Per la costante giurisprudenza di questo Consiglio, la consulenza tecnica d’ufficio non può essere invocata per supplire al mancato assolvimento dell'onere probatorio da parte del privato (cfr. Cons. Stato Sez. II, 25 maggio 2020, n. 3269;Sez.VI, 26 marzo 2020, n. 2121;Sez. IV, 15 dicembre 2011 n.6598). La consulenza tecnica non esonera, infatti, la parte dalla prova dei fatti dalla stessa dedotti e posti a base delle proprie richieste, fatti che devono essere dimostrati dalla medesima parte alla stregua dei criteri di ripartizione dell'onere della prova posti dall'art. 2697 c.c., avendo la funzione di fornire all'attività valutativa del giudice l'apporto di cognizioni tecniche non possedute, anche in relazione alle modalità di quantificazione di un danno già provato, al fine di verificare i criteri di quantificazione forniti dalle parti (Cons. Stato Sez. V, 28 febbraio 2011, n. 1271).
Quanto all’asserito demansionamento, si tratta di domanda formulata del tutto genericamente con riferimento all’episodio della mancata attribuzione dell’incarico di Responsabile di unità operativa e alle funzioni di smistamento della corrispondenza tra i detenuti a cui sarebbe stato adibito, senza alcuna specificazione né dell’effettivo periodo di svolgimento di tale incombenza né delle concrete modalità del servizio.
Questo Consiglio ha già affermato (v. da ultimo, Cons. Stato, sez. III, 27 febbraio 2019, n. 1371) che “ il prestatore di lavoro, che chiede la condanna del datore di lavoro al risarcimento del danno subito a causa della lesione del proprio diritto di eseguire la prestazione lavorativa in base alla qualifica professionale rivestita (lesione idonea a determinare la dequalificazione del dipendente stesso), deve fornire la prova dell'esistenza di tale danno e del nesso di causalità con l'inadempimento, prova che costituisce presupposto indispensabile per procedere ad una valutazione equitativa” (Cass. Civ. sez. lav., 5 dicembre 2008, n. 28849).
Nel caso di specie, alla luce di quanto esposto, non risulta integrata la prova della sussistenza del danno, né degli specifici aspetti riconducibili a responsabilità del datore di lavoro pubblico, che avrebbero privato il lavoratore dello svolgimento di uno o più dei profili mansionistici afferenti alla propria qualifica, tali da potersi ricollegare causalmente ad un danno subìto e che, come si è detto, è rimasto non provato.

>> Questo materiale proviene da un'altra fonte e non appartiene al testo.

(** One instruction. *)
Lemma bpf_ld f off p a d : bpf (S f) (LdAbs off :: p) a d = bpf f p (load off d) d.
Proof. done. Qed.
Lemma bpf_jmp f k jt jf p a d : bpf (S f) (JmpEq k jt jf :: p) a d = bpf f (drop (if a =? k then jt else jf) p) a d.
Proof. done. Qed.
Lemma bpf_ret f v p a d : bpf (S f) (Ret v :: p) a d = Some v.
Proof. done. Qed.

Lemma length_allow nrs : length (concat (ALLOW_SYSCALL <$> nrs)) = (2 * length nrs)%nat.
Proof. induction nrs as [|k nrs IH]; [done|]. cbn. cbn in IH. rewrite IH. lia. Qed.

(** A block of allowed calls. *)
Lemma allow_block nrs rest a d : forall f, (length (concat (ALLOW_SYSCALL <$> nrs) ++ rest) <= f)%nat ->
  bpf f (concat (ALLOW_SYSCALL <$> nrs) ++ rest) a d = if decide (a ∈ nrs) then Some Allow else bpf (length rest) rest a d.
Proof.
  induction nrs as [|k nrs IH]; intros f Hf.
  - rewrite decide_False by apply not_elem_of_nil. by apply bpf_enough.
  - rewrite fmap_cons in Hf |- *. cbn [concat ALLOW_SYSCALL app length] in Hf |- *. destruct f as [|[|f]]; [lia|lia|].
    remember (S f) as f1 eqn:Hf1. cbn [bpf]. destruct (Z.eqb_spec a k) as [->|Hne]; cbn [drop].
    + subst f1. cbn [bpf]. by rewrite decide_True by by left.
    + rewrite IH by lia. destruct (decide (a ∈ nrs)); [by rewrite decide_True by by right|].
      rewrite decide_False; [done|]. rewrite elem_of_cons. tauto.
Qed.

Definition low_word (z : Z) : Z := wrap 32 z.

(** The rules for kill: the signal is the low word of the second argument. *)
Lemma kill_block nr_kill rest a d :
  bpf (length (kill_rules nr_kill ++ rest)) (kill_rules nr_kill ++ rest) a d =
  if a =? nr_kill
  then Some (if decide (low_word (nth 1 (d_args d) 0) ∈ [SIGTERM; SIGKILL; SIGCHLD; 0]) then Allow else KillProcess)
  else bpf (length rest) rest a d.
Proof.
  unfold kill_rules. cbn [app length]. rewrite bpf_jmp.
  destruct (a =? nr_kill); [|cbn [drop]; rewrite ?drop_0; apply bpf_enough; lia].
  rewrite drop_0, bpf_ld. change (load 24 d) with (low_word (nth 1 (d_args d) 0)).
  generalize (low_word (nth 1 (d_args d) 0)). intros s.
  rewrite bpf_jmp. destruct (Z.eqb_spec s SIGTERM) as [->|H1]; [done|]. rewrite drop_0.
  rewrite bpf_jmp. destruct (Z.eqb_spec s SIGKILL) as [->|H2]; [done|]. rewrite drop_0.
  rewrite bpf_jmp. destruct (Z.eqb_spec s SIGCHLD) as [->|H3]; [done|]. rewrite drop_0.
  rewrite bpf_jmp. destruct (Z.eqb_spec s 0) as [->|H4]; [done|]. rewrite drop_0, bpf_ret.
  rewrite decide_False; [done|]. rewrite !elem_of_cons, elem_of_nil. tauto.
Qed.
(* ===== verification/Management.v ===== *)
(** * The management interface (lifecycle/sm_management.c)

    HTTP requests on the loopback interface, authenticated by an HMAC: the parser, the
    check of the digest, the three endpoints, the reply, and the life of the worker.  It
    is a client of [Crypto], [Registry] and [Metrics]. *)

From S2P Require Import Prelude CText Crypto Protocol Registry Metrics.

(** ** Requests *)

(** [dev/core/service_manager/lifecycle/sm_management.c:40-46 http_request_t] the body is
    never set. *)
Record http_request_t := mk_http { method : string; path : string; auth_header : string; content_length : Z }.

Definition return_char : ascii := "013"%char.
Definition crlf : string := String return_char (String newline "").

(** The text without a last [d], if it has one. *)
Definition chop (d : ascii) (s : string) : string :=
  match String.length s with
  | O => s
  | S n => if String.eqb (String.substring n 1 s) (String d "") then String.substring 0 n s else s
  end.

(** Where [pat] first is ([strstr]). *)
Fixpoint find_text (pat s : string) : option nat :=
  if String.prefix pat s then Some O
  else match s with EmptyString => None | String _ s' => S <$> find_text pat s' end.

(** [%ns] of [sscanf]: the word and what follows it; None: there is none. *)
Fixpoint word_of (n : nat) (s : string) : string * string :=
  match n, s with
  | S n', String c s' => if isspace c then (EmptyString, s) else let '(w, r) := word_of n' s' in (String c w, r)
  | _, _ => (EmptyString, s)
  end.
Definition scan_word (n : nat) (s : string) : option (string * string) :=
  match word_of n (ltrim isspace s) with (EmptyString, _) => None | r => Some r end.

(** The text after [n] characters. *)
Definition past (n : nat) (s : string) : string := String.substring n (String.length s - n) s.

(** [strncasecmp (s, pat, strlen (pat)) == 0]. *)
Definition starts_with (pat s : string) : bool := String.prefix (lower pat) (lower s).
Lemma write_all_outcome ans : forall buf,
  match mon_write_all ans buf with
  | Returns (true, _, ans') => exists used, ans = used ++ ans' /\ Forall moving used
  | Returns (false, _, _) => True
  | Blocked => Forall moving ans
  | Killed => peer_left ans
  end.
Proof.
  induction ans as [|a ans IH]; intros buf; (destruct buf as [|x buf]; [by exists []|]); [constructor|].
  cbn [mon_write_all]. destruct a as [n| | |]; [| |done|by exists [], ans].
  - specialize (IH (drop n (x :: buf))).
    destruct (mon_write_all ans (drop n (x :: buf))) as [[[[] sent] ans']| |]; cbn [mbind outcome_bind]; [|done| |].
    + destruct IH as (used & -> & Hu). exists (Writes n :: used). split; [done|by constructor].
    + by constructor.
    + apply (peer_left_after [Writes n]); [by repeat constructor|done].
  - specialize (IH (x :: buf)). destruct (mon_write_all ans (x :: buf)) as [[[[] sent] ans']| |]; [|done| |].
    + destruct IH as (used & -> & Hu). exists (WriteInterrupted :: used). split; [done|by constructor].
    + by constructor.
    + apply (peer_left_after [WriteInterrupted]); [by repeat constructor|done].
Qed.

Lemma send_outcome ans type seq payload :
  match mon_send_msg ans type seq payload with
  | Returns _ => True
  | Blocked => Forall moving ans
  | Killed => peer_left ans
  end.
Proof.
  unfold mon_send_msg. pose proof (write_all_outcome ans (header_bytes (snapshot_header type (Z.of_nat (length payload)) seq))) as H1.
  destruct (mon_write_all ans _) as [[[[] sent] ans1]| |]; cbn [mbind outcome_bind negb]; [|done..].
  destruct H1 as (used & -> & Hu). pose proof (write_all_outcome ans1 payload) as H2.
  destruct (mon_write_all ans1 payload) as [[[ok more] ans2]| |]; cbn [mbind outcome_bind]; [done| |].
  - by apply Forall_app.
  - by apply peer_left_after.
Qed.

(** Conversely: a peer that leaves before a frame is out. *)
Lemma write_gone used rest : forall buf, Forall moving used -> (written used < length buf)%nat ->
  mon_write_all (used ++ PeerGone :: rest) buf = Killed.
Proof.
  induction used as [|a used IH]; intros buf Hu Hw; (destruct buf as [|x buf]; [simpl in Hw; lia|]); [done|].
  apply Forall_cons in Hu as [Ha Hu]. destruct a as [n| | |]; [| |done..].
  - change (mon_write_all _ (x :: buf)) with ('(ok, sent, ans) ← mon_write_all (used ++ PeerGone :: rest) (drop n (x :: buf));
      Returns (ok, take n (x :: buf) ++ sent, ans)).
    rewrite IH; [done|done|]. rewrite length_drop. cbn [written] in Hw. lia.
  - by apply (IH (x :: buf)).
Qed.

Lemma write_through used tl : forall buf, Forall moving used -> (length buf <= written used)%nat ->
  exists used' sent, mon_write_all (used ++ tl) buf = Returns (true, sent, used' ++ tl) /\ Forall moving used' /\
    (written used' + length buf <= written used)%nat.
Proof.
  induction used as [|a used IH]; intros buf Hu Hw.
  { destruct buf; [|simpl in Hw; lia]. exists [], []. by destruct tl. }
  destruct buf as [|x buf]; [exists (a :: used), []; split_and!; [done|done|cbn [length]; lia]|].
  apply Forall_cons in Hu as [Ha Hu]. destruct a as [n| | |]; [| |done..].
  - destruct (IH (drop n (x :: buf)) Hu) as (u & sent & He & Hm & Hl); [rewrite length_drop; cbn [written] in Hw; lia|].
    exists u, (take n (x :: buf) ++ sent). split_and!; [|done|rewrite length_drop in Hl; cbn [written]; lia].
    change (mon_write_all _ (x :: buf)) with ('(ok, sent, ans) ← mon_write_all (used ++ tl) (drop n (x :: buf));
      Returns (ok, take n (x :: buf) ++ sent, ans)). by rewrite He.
  - apply (IH (x :: buf) Hu Hw).
Qed.

Lemma send_gone used rest type seq payload : Forall moving used -> (written used < HDR + length payload)%nat ->
  mon_send_msg (used ++ PeerGone :: rest) type seq payload = Killed.
Proof.
  intros Hu Hw. unfold mon_send_msg. set (hd := header_bytes _).
  assert (Hlen : length hd = HDR) by (unfold hd, header_bytes; by rewrite !length_app, !length_le_bytes).
  destruct (decide (written used < HDR)%nat) as [Hlt|Hge]; [by rewrite write_gone by (rewrite ?Hlen; done)|].
  destruct (write_through used (PeerGone :: rest) hd Hu) as (u & sent & -> & Hm & Hl); [lia|]. cbn [mbind outcome_bind negb].
  rewrite write_gone; [done|done|lia].
Qed.

(** A broadcast appends the snapshot to the streams of the clients that stay, closes the
    others', and counts those that stay. *)
Lemma broadcast_spec ans snap n0 cs : forall out n cs' out',
  NoDup (active_fds cs) -> list_to_set (active_fds cs) ⊆ dom out ->
  broadcast_from ans snap n0 cs out = Returns (n, cs', out') ->
  length cs' = length cs /\ active_fds cs' `sublist_of` active_fds cs /\ n = Z.of_nat (length (active_fds cs')) /\
  forall x, out' !! x = if decide (x ∈ active_fds cs') then (fun l => l ++ snapshot_frame snap) <$> out !! x
                        else if decide (x ∈ active_fds cs) then None else out !! x.
Proof.
  induction cs as [|c cs IH]; intros out n cs' out' Hnd Hin Hb; cbn [broadcast_from] in Hb.
  { injection Hb as <- <- <-. split_and!; [done|constructor|done|]. intros x. by rewrite !decide_False by set_solver. }
  unfold active_fds in Hnd, Hin |- *. cbn [List.filter] in *. destruct (active c) eqn:Hc; cbn [negb] in Hb.
  2: { destruct (broadcast_from ans snap n0 cs out) as [[[n1 cs1] out1]| |] eqn:Hr; [|done..]. cbn in Hb. injection Hb as <- <- <-.
       destruct (IH _ _ _ _ Hnd Hin Hr) as (H1 & H2 & H3 & H4). cbn [List.filter length]. rewrite Hc.
       split_and!; [by f_equal|done..]. }
  rewrite fmap_cons in Hnd, Hin |- *. apply NoDup_cons in Hnd as [Hfd Hnd]. fold (active_fds cs) in *.
  destruct (mon_send_msg (ans (fd c)) MON_MSG_SNAPSHOT_RESP 0 snap) as [[[rc sent] a']| |] eqn:Hs; [|done..].
  cbn [mbind outcome_bind] in Hb.
  set (out1 := if rc =? 0 then <[fd c := default [] (out !! fd c) ++ sent]> out else delete (fd c) out).
  set (c1 := if rc =? 0 then mk_conn (fd c) n0 true else mk_conn (fd c) (last_seq c) false).
  assert (Hb1 : exists n1 cs1, broadcast_from ans snap n0 cs out1 = Returns (n1, cs1, out') /\ cs' = c1 :: cs1 /\
    n = (if rc =? 0 then 1 else 0) + n1).
  { subst out1 c1. destruct (rc =? 0);
      (destruct (broadcast_from ans snap n0 cs _) as [[[n1 cs1] o1]| |]; [|done..]; cbn in Hb; injection Hb as <- <- <-; by do 2 eexists). }
  clear Hb. destruct Hb1 as (n1 & cs1 & Hr & -> & ->).
  assert (Hin1 : (list_to_set (active_fds cs) : gset Z) ⊆ dom out1).
  { subst out1. destruct (rc =? 0); [rewrite dom_insert_L|rewrite dom_delete_L]; set_solver. }
  destruct (IH out1 n1 cs1 out' Hnd Hin1 Hr) as (H1 & H2 & -> & H4).
  assert (Hsub : forall x, x ∈ active_fds cs1 -> x ∈ active_fds cs) by (intros x Hx; by eapply elem_of_sublist).
  cbn [length]. fold (active_fds cs1).
  assert (Hact : fd <$> List.filter active (c1 :: cs1) = if rc =? 0 then fd c :: active_fds cs1 else active_fds cs1).
  { subst c1. by destruct (rc =? 0). }
  rewrite Hact. destruct (Z.eqb_spec rc 0) as [->|Hrc].
  - apply send_spec in Hs. subst sent. split_and!; [by f_equal|by apply sublist_skip|cbn [length]; lia|].
    intros x. rewrite H4. subst out1. destruct (decide (x = fd c)) as [->|Hne].
    + rewrite !decide_False by auto. rewrite decide_True by set_solver. rewrite lookup_insert_eq.
      assert (Hd : fd c ∈ dom out) by set_solver. apply elem_of_dom in Hd as [l Hl]. by rewrite Hl.
    + rewrite lookup_insert_ne by done.
      destruct (decide (x ∈ active_fds cs1)); [by rewrite decide_True by set_solver|].
      rewrite (decide_False (P := x ∈ fd c :: active_fds cs1)) by set_solver.
      destruct (decide (x ∈ active_fds cs)); [by rewrite decide_True by set_solver|by rewrite decide_False by set_solver].
  - split_and!; [by f_equal|by apply sublist_cons|lia|].
    intros x. rewrite H4. subst out1. destruct (decide (x = fd c)) as [->|Hne].
    + rewrite !decide_False by auto. by rewrite decide_True, lookup_delete_eq by set_solver.
    + rewrite lookup_delete_ne by done. destruct (decide (x ∈ active_fds cs1)); [done|].
      destruct (decide (x ∈ active_fds cs)); [by rewrite decide_True by set_solver|by rewrite decide_False by set_solver].
Qed.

Altrettanto generica deve ritenersi la domanda relativa al danno esistenziale, meramente dedotto senza alcuna allegazione né in punto di fatto né di idonei elementi probatori.
Per la costante giurisprudenza di questo Consiglio, in caso di proposizione di domanda risarcitoria, l’onere della prova di tutti gli elementi costitutivi della fattispecie incombe sull’istante secondo il principio generale previsto dall’art. 2697 c.c. (cfr. Cons. Stato, sez. III, 24 dicembre 2019, n. 8813;Sez. V, 25 febbraio 2019, n. 1253;id. Sez. V, 22 gennaio 2015, n. 282).
Quanto al riferimento allo straining , “stress forzato lavorativo”, si tratta di deduzione del tutto nuova introdotta nel presente giudizio di appello, contenuta, inoltre, solo nella memoria di replica per l’udienza pubblica e non può essere, quindi, esaminata in questa sede, anche se riconosciuto dalla giurisprudenza in data successiva alla proposizione del giudizio di primo grado (nel senso della novità della domanda di risarcimento danni per straining rispetto a quella di mobbing cfr. Cass. civ. Sez. lavoro, ord., 17 dicembre 2019, n. 33392;sent. 28 novembre 2018, n. 30807).
In conclusione, l’appello è infondato e deve essere respinto.
Sussistono nondimeno giusti motivi, stante la particolarità della vicenda, per disporre la compensazione delle spese del presente grado di giudizio.